======== AVAILABLE DATA ========
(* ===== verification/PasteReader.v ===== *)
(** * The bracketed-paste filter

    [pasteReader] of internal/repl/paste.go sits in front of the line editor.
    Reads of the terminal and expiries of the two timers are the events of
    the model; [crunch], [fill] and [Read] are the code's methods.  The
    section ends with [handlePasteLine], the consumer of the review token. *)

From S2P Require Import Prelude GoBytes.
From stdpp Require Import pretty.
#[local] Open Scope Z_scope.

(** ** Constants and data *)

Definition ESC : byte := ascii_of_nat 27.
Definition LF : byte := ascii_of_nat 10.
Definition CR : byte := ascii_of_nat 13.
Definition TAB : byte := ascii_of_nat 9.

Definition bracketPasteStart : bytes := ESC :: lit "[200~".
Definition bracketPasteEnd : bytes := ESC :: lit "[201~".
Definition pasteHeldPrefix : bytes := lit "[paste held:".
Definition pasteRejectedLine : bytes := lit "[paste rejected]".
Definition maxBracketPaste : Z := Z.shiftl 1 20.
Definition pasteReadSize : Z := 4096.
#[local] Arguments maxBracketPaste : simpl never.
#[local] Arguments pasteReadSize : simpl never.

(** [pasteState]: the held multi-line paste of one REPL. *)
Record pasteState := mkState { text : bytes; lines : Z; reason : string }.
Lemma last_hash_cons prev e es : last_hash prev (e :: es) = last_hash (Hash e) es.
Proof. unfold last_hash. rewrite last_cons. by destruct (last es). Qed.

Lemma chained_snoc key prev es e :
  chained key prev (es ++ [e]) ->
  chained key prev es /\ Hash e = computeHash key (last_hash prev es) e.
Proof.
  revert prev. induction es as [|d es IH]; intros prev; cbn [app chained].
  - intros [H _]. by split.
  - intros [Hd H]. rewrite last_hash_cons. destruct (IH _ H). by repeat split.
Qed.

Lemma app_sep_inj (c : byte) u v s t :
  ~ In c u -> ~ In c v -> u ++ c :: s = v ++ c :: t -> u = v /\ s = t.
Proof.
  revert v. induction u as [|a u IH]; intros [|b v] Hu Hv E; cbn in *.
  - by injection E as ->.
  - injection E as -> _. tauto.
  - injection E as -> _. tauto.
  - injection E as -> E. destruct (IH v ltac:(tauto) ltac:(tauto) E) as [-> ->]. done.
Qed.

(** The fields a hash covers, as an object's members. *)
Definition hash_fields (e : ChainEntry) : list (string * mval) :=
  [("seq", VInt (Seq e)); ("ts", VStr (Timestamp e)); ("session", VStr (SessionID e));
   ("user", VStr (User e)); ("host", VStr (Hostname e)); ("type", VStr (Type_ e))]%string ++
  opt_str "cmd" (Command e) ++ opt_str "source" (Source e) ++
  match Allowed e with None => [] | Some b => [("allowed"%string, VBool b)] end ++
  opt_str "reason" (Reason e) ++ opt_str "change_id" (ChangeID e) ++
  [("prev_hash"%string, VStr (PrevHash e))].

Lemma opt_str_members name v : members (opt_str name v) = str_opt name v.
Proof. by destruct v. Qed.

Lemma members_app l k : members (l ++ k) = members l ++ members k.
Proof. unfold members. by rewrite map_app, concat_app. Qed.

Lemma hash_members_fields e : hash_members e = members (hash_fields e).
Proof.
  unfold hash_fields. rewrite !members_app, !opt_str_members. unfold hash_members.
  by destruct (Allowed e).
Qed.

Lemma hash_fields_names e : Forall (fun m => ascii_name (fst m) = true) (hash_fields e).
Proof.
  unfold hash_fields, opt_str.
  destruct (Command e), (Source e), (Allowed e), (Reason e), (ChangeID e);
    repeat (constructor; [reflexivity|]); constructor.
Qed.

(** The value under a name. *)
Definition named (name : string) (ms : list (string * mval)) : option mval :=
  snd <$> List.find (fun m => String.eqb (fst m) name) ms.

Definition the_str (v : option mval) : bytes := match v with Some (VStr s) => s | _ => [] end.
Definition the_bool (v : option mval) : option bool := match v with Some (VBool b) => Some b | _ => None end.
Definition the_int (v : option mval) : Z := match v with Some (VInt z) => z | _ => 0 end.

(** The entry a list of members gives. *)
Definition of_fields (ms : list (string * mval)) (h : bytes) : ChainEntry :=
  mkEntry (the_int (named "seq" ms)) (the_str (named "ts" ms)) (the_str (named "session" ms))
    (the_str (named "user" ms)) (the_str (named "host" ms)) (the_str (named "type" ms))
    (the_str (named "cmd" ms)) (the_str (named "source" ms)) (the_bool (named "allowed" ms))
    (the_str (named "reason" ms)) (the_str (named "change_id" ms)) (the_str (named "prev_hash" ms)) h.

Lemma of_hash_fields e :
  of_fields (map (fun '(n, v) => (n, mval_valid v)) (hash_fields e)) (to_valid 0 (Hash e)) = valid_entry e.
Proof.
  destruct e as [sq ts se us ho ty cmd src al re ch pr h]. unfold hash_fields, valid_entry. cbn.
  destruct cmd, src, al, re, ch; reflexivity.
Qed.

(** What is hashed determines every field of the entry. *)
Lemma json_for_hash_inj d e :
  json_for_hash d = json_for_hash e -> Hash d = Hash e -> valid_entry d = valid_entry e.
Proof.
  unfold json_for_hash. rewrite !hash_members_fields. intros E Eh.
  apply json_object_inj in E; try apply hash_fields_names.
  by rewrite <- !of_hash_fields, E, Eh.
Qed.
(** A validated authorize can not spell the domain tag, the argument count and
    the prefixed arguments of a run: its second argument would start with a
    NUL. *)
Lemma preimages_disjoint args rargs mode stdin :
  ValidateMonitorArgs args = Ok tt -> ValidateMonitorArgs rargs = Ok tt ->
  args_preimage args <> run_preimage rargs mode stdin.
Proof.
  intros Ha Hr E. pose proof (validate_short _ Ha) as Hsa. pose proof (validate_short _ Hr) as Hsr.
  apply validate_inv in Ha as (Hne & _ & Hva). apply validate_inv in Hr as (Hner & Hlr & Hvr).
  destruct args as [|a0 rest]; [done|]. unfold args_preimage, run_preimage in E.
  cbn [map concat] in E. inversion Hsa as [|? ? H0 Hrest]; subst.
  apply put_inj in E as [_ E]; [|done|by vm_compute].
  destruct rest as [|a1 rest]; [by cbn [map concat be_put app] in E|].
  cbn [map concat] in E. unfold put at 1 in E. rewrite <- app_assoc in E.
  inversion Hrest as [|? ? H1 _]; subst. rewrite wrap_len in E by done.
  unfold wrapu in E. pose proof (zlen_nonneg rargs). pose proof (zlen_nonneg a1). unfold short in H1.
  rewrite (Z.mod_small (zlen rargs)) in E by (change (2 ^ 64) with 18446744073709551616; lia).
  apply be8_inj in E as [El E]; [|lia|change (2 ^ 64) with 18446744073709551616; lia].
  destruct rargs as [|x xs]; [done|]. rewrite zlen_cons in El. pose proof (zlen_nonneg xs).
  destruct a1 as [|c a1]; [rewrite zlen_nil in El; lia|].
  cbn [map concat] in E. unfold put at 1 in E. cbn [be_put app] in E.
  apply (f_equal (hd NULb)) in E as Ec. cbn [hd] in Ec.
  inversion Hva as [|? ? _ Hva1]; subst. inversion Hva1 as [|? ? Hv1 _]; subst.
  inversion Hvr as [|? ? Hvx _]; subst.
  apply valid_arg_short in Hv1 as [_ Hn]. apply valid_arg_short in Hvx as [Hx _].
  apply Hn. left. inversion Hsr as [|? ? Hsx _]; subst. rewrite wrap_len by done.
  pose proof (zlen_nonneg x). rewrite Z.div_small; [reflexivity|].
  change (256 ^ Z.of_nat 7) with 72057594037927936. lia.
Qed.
========
» **YOUR TASK**
Among the entries above, identify all lines with "From" and copy them.

» **RESPONSE TO THE TASK**
From S2P Require Import Prelude GoBytes.
From stdpp Require Import pretty.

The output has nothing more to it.